(* ===== verification/QueuesTables.v ===== *)
(** * Tables of the queues core ([pkg/queues])

    The messages [queues.Core] stores, the keys of its tables and indexes, and the table
    methods of [queues.go], [schedules.go], [counters.go] and [gc_records.go].  A lookup
    returns an [option]; [None] is [store.ErrNotFound]. *)

From S2P Require Export Honey Corepb Pagination.

(** ** Messages ([corepb/queues.proto]) *)

Module Queue.
Record t := mk {
  Id : QueueId.t;
  Name : bytes;
  Description : bytes;
  CreatedAt : Z;
  UpdatedAt : Z;
  Version : Z;
  KeepaliveTimeoutInSeconds : Z;
  RetryStrategy : option RetryStrategy.t;
  DequeuingSettings : option DequeuingSettings.t;
  DeadLetterQueueConfig : option DeadLetterQueueConfig.t;
  ExpiresInSeconds : Z;
  SchedulesCount : Z;
}.

Definition set_SchedulesCount n '(mk i nm d c u v k r ds dlq e _) :=
  mk i nm d c u v k r ds dlq e n.
End Queue.

Module Schedule.
Record t := mk {
  Id : ScheduleId.t;
  Name : bytes;
  Description : bytes;
  CreatedAt : Z;
  UpdatedAt : Z;
  Version : Z;
  Cron : bytes;
  Payload : bytes;
  DedupeKey : bytes;
  ExpiresInSeconds : Z;
  RetryStrategy : option RetryStrategy.t;
  Timezone : bytes;
  LastCheckedAt : Z;
  NextScheduledAt : Z;
  LastEnqueuedFor : Z;
}.

Definition set_Id i '(mk _ nm d c u v cr p dk e r tz lc ns le) :=
  mk i nm d c u v cr p dk e r tz lc ns le.
Definition set_NextScheduledAt n '(mk i nm d c u v cr p dk e r tz lc _ le) :=
  mk i nm d c u v cr p dk e r tz lc n le.
Definition set_LastCheckedAt n '(mk i nm d c u v cr p dk e r tz _ ns le) :=
  mk i nm d c u v cr p dk e r tz n ns le.
Definition set_LastEnqueuedFor n '(mk i nm d c u v cr p dk e r tz lc ns _) :=
  mk i nm d c u v cr p dk e r tz lc ns n.
End Schedule.

Module QueuesCounter.
Record t := mk { NumberOfQueues : Z }.
Definition zero : t := mk 0.
End QueuesCounter.

Module QueuesGarbageCollectionRecord.
Record t := mk { QueueId : QueueId.t }.
End QueuesGarbageCollectionRecord.

(** ** [table_prefixes.go] *)

Definition queues_prefixes : list bytes := [[0]; [1]; [2]; [3]; [4]; [5]; [6]].

(** ** Keys *)

Section queue_keys.
Context `{U : Utils}.

Definition queues_tablePK (accountId : Z) : bytes := ConcatBytes [AUint64 accountId].
Definition queues_tableSK (queueId : Z) : bytes := ConcatBytes [AUint64 queueId].
Definition queues_namesIndexPK (accountId : Z) (queueName : bytes) : bytes :=
  ConcatBytes [AUint64 accountId; AString queueName].

Definition schedules_tablePK (accountId queueId : Z) : bytes :=
  ConcatBytes [AUint64 accountId; AUint64 queueId].
Definition schedules_tableSK (scheduleId : Z) : bytes := ConcatBytes [AUint64 scheduleId].
Definition schedules_namesIndexPK (accountId queueId : Z) (scheduleName : bytes) : bytes :=
  ConcatBytes [AUint64 accountId; AUint64 queueId; AString scheduleName].
Definition scheduledIndexPKPrefix (time : Z) : bytes := ConcatBytes [AInt64 time].
Definition scheduledIndexPK (time accountId queueId scheduleId : Z) : bytes :=
  ConcatBytes [AInt64 time; AUint64 accountId; AUint64 queueId; AUint64 scheduleId].

Definition counters_tablePK (accountId : Z) : bytes := ConcatBytes [AUint64 accountId].
Definition gcRecords_tablePK (accountId queueId : Z) : bytes :=
  ConcatBytes [AUint64 accountId; AUint64 queueId].

(** [utils.ConcatBytes(t.tablePK(...), t.tableSK(...))] *)
Definition queue_key (id : QueueId.t) : bytes :=
  ConcatBytes [ABytes (queues_tablePK (QueueId.AccountId id));
               ABytes (queues_tableSK (QueueId.QueueId id))].
Definition schedule_key (id : ScheduleId.t) : bytes :=
  ConcatBytes [ABytes (schedules_tablePK (ScheduleId.AccountId id) (ScheduleId.QueueId id));
               ABytes (schedules_tableSK (ScheduleId.ScheduleId id))].
Definition schedule_due_key (s : Schedule.t) : bytes :=
  let id := Schedule.Id s in
  scheduledIndexPK (Schedule.NextScheduledAt s) (ScheduleId.AccountId id)
    (ScheduleId.QueueId id) (ScheduleId.ScheduleId id).
Definition schedule_name_key (s : Schedule.t) : bytes :=
  let id := Schedule.Id s in
  schedules_namesIndexPK (ScheduleId.AccountId id) (ScheduleId.QueueId id) (Schedule.Name s).
Definition queue_name_key (queue : Queue.t) : bytes :=
  queues_namesIndexPK (QueueId.AccountId (Queue.Id queue)) (Queue.Name queue).
End queue_keys.

(** ** State *)

Section queue_state.
Context `{H : Honey}.

Record queuesTable := mkQueuesTable {
  queues_table : BinaryTable Queue.t;
  queues_namesIndex : Uint64Table;
}.
Record schedulesTable := mkSchedulesTable {
  schedules_table : BinaryTable Schedule.t;
  schedules_namesIndex : Uint64Table;
  scheduledIndex : SortedIndex;
}.

(** What a transaction of the queues core sees. *)
Record QTxn := mkQTxn {
  queues : queuesTable;
  qcounters : BinaryTable QueuesCounter.t;
  schedules : schedulesTable;
  gcRecords : BinaryTable QueuesGarbageCollectionRecord.t;
}.

Definition QNewCore : QTxn :=
  mkQTxn (mkQueuesTable (bt_new _) (bt_new _)) (bt_new _)
    (mkSchedulesTable (bt_new _) (bt_new _) si_new) (bt_new _).

Definition upd_queues f (s : QTxn) := mkQTxn (f (queues s)) (qcounters s) (schedules s) (gcRecords s).
Definition upd_qcounters f (s : QTxn) := mkQTxn (queues s) (f (qcounters s)) (schedules s) (gcRecords s).
Definition upd_schedules f (s : QTxn) := mkQTxn (queues s) (qcounters s) (f (schedules s)) (gcRecords s).
Definition upd_gcRecords f (s : QTxn) := mkQTxn (queues s) (qcounters s) (schedules s) (f (gcRecords s)).

Definition upd_queues_table f := upd_queues (fun t =>
  mkQueuesTable (f (queues_table t)) (queues_namesIndex t)).
Definition upd_queues_namesIndex f := upd_queues (fun t =>
  mkQueuesTable (queues_table t) (f (queues_namesIndex t))).
Definition upd_schedules_table f := upd_schedules (fun t =>
  mkSchedulesTable (f (schedules_table t)) (schedules_namesIndex t) (scheduledIndex t)).
Definition upd_schedules_namesIndex f := upd_schedules (fun t =>
  mkSchedulesTable (schedules_table t) (f (schedules_namesIndex t)) (scheduledIndex t)).
Definition upd_scheduledIndex f := upd_schedules (fun t =>
  mkSchedulesTable (schedules_table t) (schedules_namesIndex t) (f (scheduledIndex t))).
End queue_state.

(** ** Table methods *)

Section queue_methods.
Context `{U : Utils} `{H : Honey}.
Local Abbreviation T := (M QTxn).

(** [queuesTable] *)
Definition queues_Get (id : QueueId.t) : T (option Queue.t) :=
  gets (fun s => bt_Get (queues_table (queues s)) (queue_key id)).

Definition queues_GetByName (accountId : Z) (queueName : bytes) : T (option Queue.t) :=
  queueId ← gets (fun s =>
    bt_Get (queues_namesIndex (queues s)) (queues_namesIndexPK accountId queueName));
  match queueId with
  | None => mret None
  | Some queueId => queues_Get (QueueId.mk accountId queueId)
  end.

Record listQueuesResult := mkListQueuesResult {
  lqr_Queues : list Queue.t;
  lqr_NextPaginationToken : option CorePaginationToken.t;
  lqr_PreviousPaginationToken : option CorePaginationToken.t;
}.

Definition queues_List (accountId : Z) (paginationToken : option CorePaginationToken.t)
    (limit : Z) : T listQueuesResult :=
  let monsteraToken := CoreToMonstera paginationToken in
  result ← gets (fun s =>
    bt_ListPaginated (queues_table (queues s)) (queues_tablePK accountId) monsteraToken limit);
  let items := ListPaginatedResult.Items result in
  mret (mkListQueuesResult (if is_reverse monsteraToken then reverse items else items)
    (MonsteraToCore (ListPaginatedResult.NextPaginationToken result))
    (MonsteraToCore (ListPaginatedResult.PreviousPaginationToken result))).

Definition queues_namesIndex_Set (k : bytes) (queueId : Z) : T unit :=
  modify (upd_queues_namesIndex (fun t => bt_Set t k queueId)).
Definition queues_namesIndex_Delete (k : bytes) : T unit :=
  modify (upd_queues_namesIndex (fun t => bt_Delete t k)).
Definition queues_table_Set (queue : Queue.t) : T unit :=
  modify (upd_queues_table (fun t => bt_Set t (queue_key (Queue.Id queue)) queue)).
Definition queues_table_Delete (id : QueueId.t) : T unit :=
  modify (upd_queues_table (fun t => bt_Delete t (queue_key id))).

Definition queues_Create (queue : Queue.t) : T unit :=
  queues_namesIndex_Set (queue_name_key queue) (QueueId.QueueId (Queue.Id queue)) ;;
  queues_table_Set queue.

Definition queues_Update (queue : Queue.t) : T unit := queues_table_Set queue.

Definition queues_SwapId (oldQueueId : QueueId.t) (newQueue : Queue.t) : T unit :=
  queues_namesIndex_Set (queue_name_key newQueue) (QueueId.QueueId (Queue.Id newQueue)) ;;
  queues_table_Set newQueue ;;
  queues_table_Delete oldQueueId.

Definition queues_Delete (queue : Queue.t) : T unit :=
  queues_table_Delete (Queue.Id queue) ;;
  queues_namesIndex_Delete (queue_name_key queue).

(** [schedulesTable] *)
Definition schedules_Get (id : ScheduleId.t) : T (option Schedule.t) :=
  gets (fun s => bt_Get (schedules_table (schedules s)) (schedule_key id)).

Definition schedules_GetByName (queueId : QueueId.t) (scheduleName : bytes)
    : T (option Schedule.t) :=
  scheduleId ← gets (fun s =>
    bt_Get (schedules_namesIndex (schedules s))
      (schedules_namesIndexPK (QueueId.AccountId queueId) (QueueId.QueueId queueId) scheduleName));
  match scheduleId with
  | None => mret None
  | Some scheduleId =>
      schedules_Get (ScheduleId.mk (QueueId.AccountId queueId) (QueueId.QueueId queueId) scheduleId)
  end.

Definition schedules_ListAll (queueId : QueueId.t) : T (list Schedule.t) :=
  gets (fun s => bt_ListAll (schedules_table (schedules s))
    (schedules_tablePK (QueueId.AccountId queueId) (QueueId.QueueId queueId))).

Record listSchedulesResult := mkListSchedulesResult {
  lsr_Schedules : list Schedule.t;
  lsr_NextPaginationToken : option CorePaginationToken.t;
  lsr_PreviousPaginationToken : option CorePaginationToken.t;
}.

Definition schedules_List (queueId : QueueId.t) (paginationToken : option CorePaginationToken.t)
    (limit : Z) : T listSchedulesResult :=
  let monsteraToken := CoreToMonstera paginationToken in
  result ← gets (fun s => bt_ListPaginated (schedules_table (schedules s))
    (schedules_tablePK (QueueId.AccountId queueId) (QueueId.QueueId queueId)) monsteraToken limit);
  let items := ListPaginatedResult.Items result in
  mret (mkListSchedulesResult (if is_reverse monsteraToken then reverse items else items)
    (MonsteraToCore (ListPaginatedResult.NextPaginationToken result))
    (MonsteraToCore (ListPaginatedResult.PreviousPaginationToken result))).

Definition scheduledIndex_Add (k : bytes) : T unit :=
  modify (upd_scheduledIndex (fun i => si_Add i k)).
Definition scheduledIndex_Delete (k : bytes) : T unit :=
  modify (upd_scheduledIndex (fun i => si_Delete i k)).
Definition schedules_namesIndex_Set (k : bytes) (scheduleId : Z) : T unit :=
  modify (upd_schedules_namesIndex (fun t => bt_Set t k scheduleId)).
Definition schedules_namesIndex_Delete (k : bytes) : T unit :=
  modify (upd_schedules_namesIndex (fun t => bt_Delete t k)).
Definition schedules_table_Set (schedule : Schedule.t) : T unit :=
  modify (upd_schedules_table (fun t => bt_Set t (schedule_key (Schedule.Id schedule)) schedule)).
Definition schedules_table_Delete (id : ScheduleId.t) : T unit :=
  modify (upd_schedules_table (fun t => bt_Delete t (schedule_key id))).

Definition schedules_Create (schedule : Schedule.t) : T unit :=
  scheduledIndex_Add (schedule_due_key schedule) ;;
  schedules_namesIndex_Set (schedule_name_key schedule)
    (ScheduleId.ScheduleId (Schedule.Id schedule)) ;;
  schedules_table_Set schedule.

Definition schedules_Update (schedule : Schedule.t) : T unit :=
  existing ← schedules_Get (Schedule.Id schedule);
  existing ← orNotFound existing;
  let oldNextScheduledAt := Schedule.NextScheduledAt existing in
  when (negb (Schedule.NextScheduledAt schedule =? oldNextScheduledAt))
    (scheduledIndex_Delete
       (schedule_due_key (Schedule.set_NextScheduledAt oldNextScheduledAt schedule)) ;;
     scheduledIndex_Add (schedule_due_key schedule)) ;;
  schedules_table_Set schedule.

(** The id packed into a scheduled-index item. *)
Definition due_item_id (item : bytes) : ScheduleId.t :=
  ScheduleId.mk (BytesToUint64 (take 8 (drop 8 item)))
                (BytesToUint64 (take 8 (drop 16 item)))
                (BytesToUint64 (take 8 (drop 24 item))).

(** The callback appends before it compares with [limit]. *)
Definition schedules_ListDue (before limit : Z) : T (list Schedule.t) :=
  items ← gets (fun s => take (Nat.max 1 (Z.to_nat limit))
    (si_ListInRange (scheduledIndex (schedules s))
       (scheduledIndexPKPrefix 0) (scheduledIndexPKPrefix before)));
  for_map items (fun item => schedule ← schedules_Get (due_item_id item); orNotFound schedule).

Definition schedules_Delete (schedule : Schedule.t) : T unit :=
  scheduledIndex_Delete (schedule_due_key schedule) ;;
  schedules_namesIndex_Delete (schedule_name_key schedule) ;;
  schedules_table_Delete (Schedule.Id schedule).

(** [countersTable] *)
Definition qcounters_Get (accountId : Z) : T QueuesCounter.t :=
  gets (fun s => default QueuesCounter.zero (bt_Get (qcounters s) (counters_tablePK accountId))).
Definition qcounters_Set (accountId : Z) (c : QueuesCounter.t) : T unit :=
  modify (upd_qcounters (fun t => bt_Set t (counters_tablePK accountId) c)).

(** [gcRecordsTable] *)
Definition gcRecords_Create (r : QueuesGarbageCollectionRecord.t) : T unit :=
  let q := QueuesGarbageCollectionRecord.QueueId r in
  modify (upd_gcRecords (fun t =>
    bt_Set t (gcRecords_tablePK (QueueId.AccountId q) (QueueId.QueueId q)) r)).
Definition gcRecords_Delete (r : QueuesGarbageCollectionRecord.t) : T unit :=
  let q := QueuesGarbageCollectionRecord.QueueId r in
  modify (upd_gcRecords (fun t =>
    bt_Delete t (gcRecords_tablePK (QueueId.AccountId q) (QueueId.QueueId q)))).
Definition gcRecords_List (limit : Z) : T (list QueuesGarbageCollectionRecord.t) :=
  gets (fun s => ListPaginatedResult.Items (bt_ListPaginated (gcRecords s) [] None limit)).
End queue_methods.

────

Exercise details - Find every line in the records above that contains the word "Context", and copy each one.

Result of the task -
Context `{U : Utils}.
Context `{H : Honey}.
Context `{U : Utils} `{H : Honey}.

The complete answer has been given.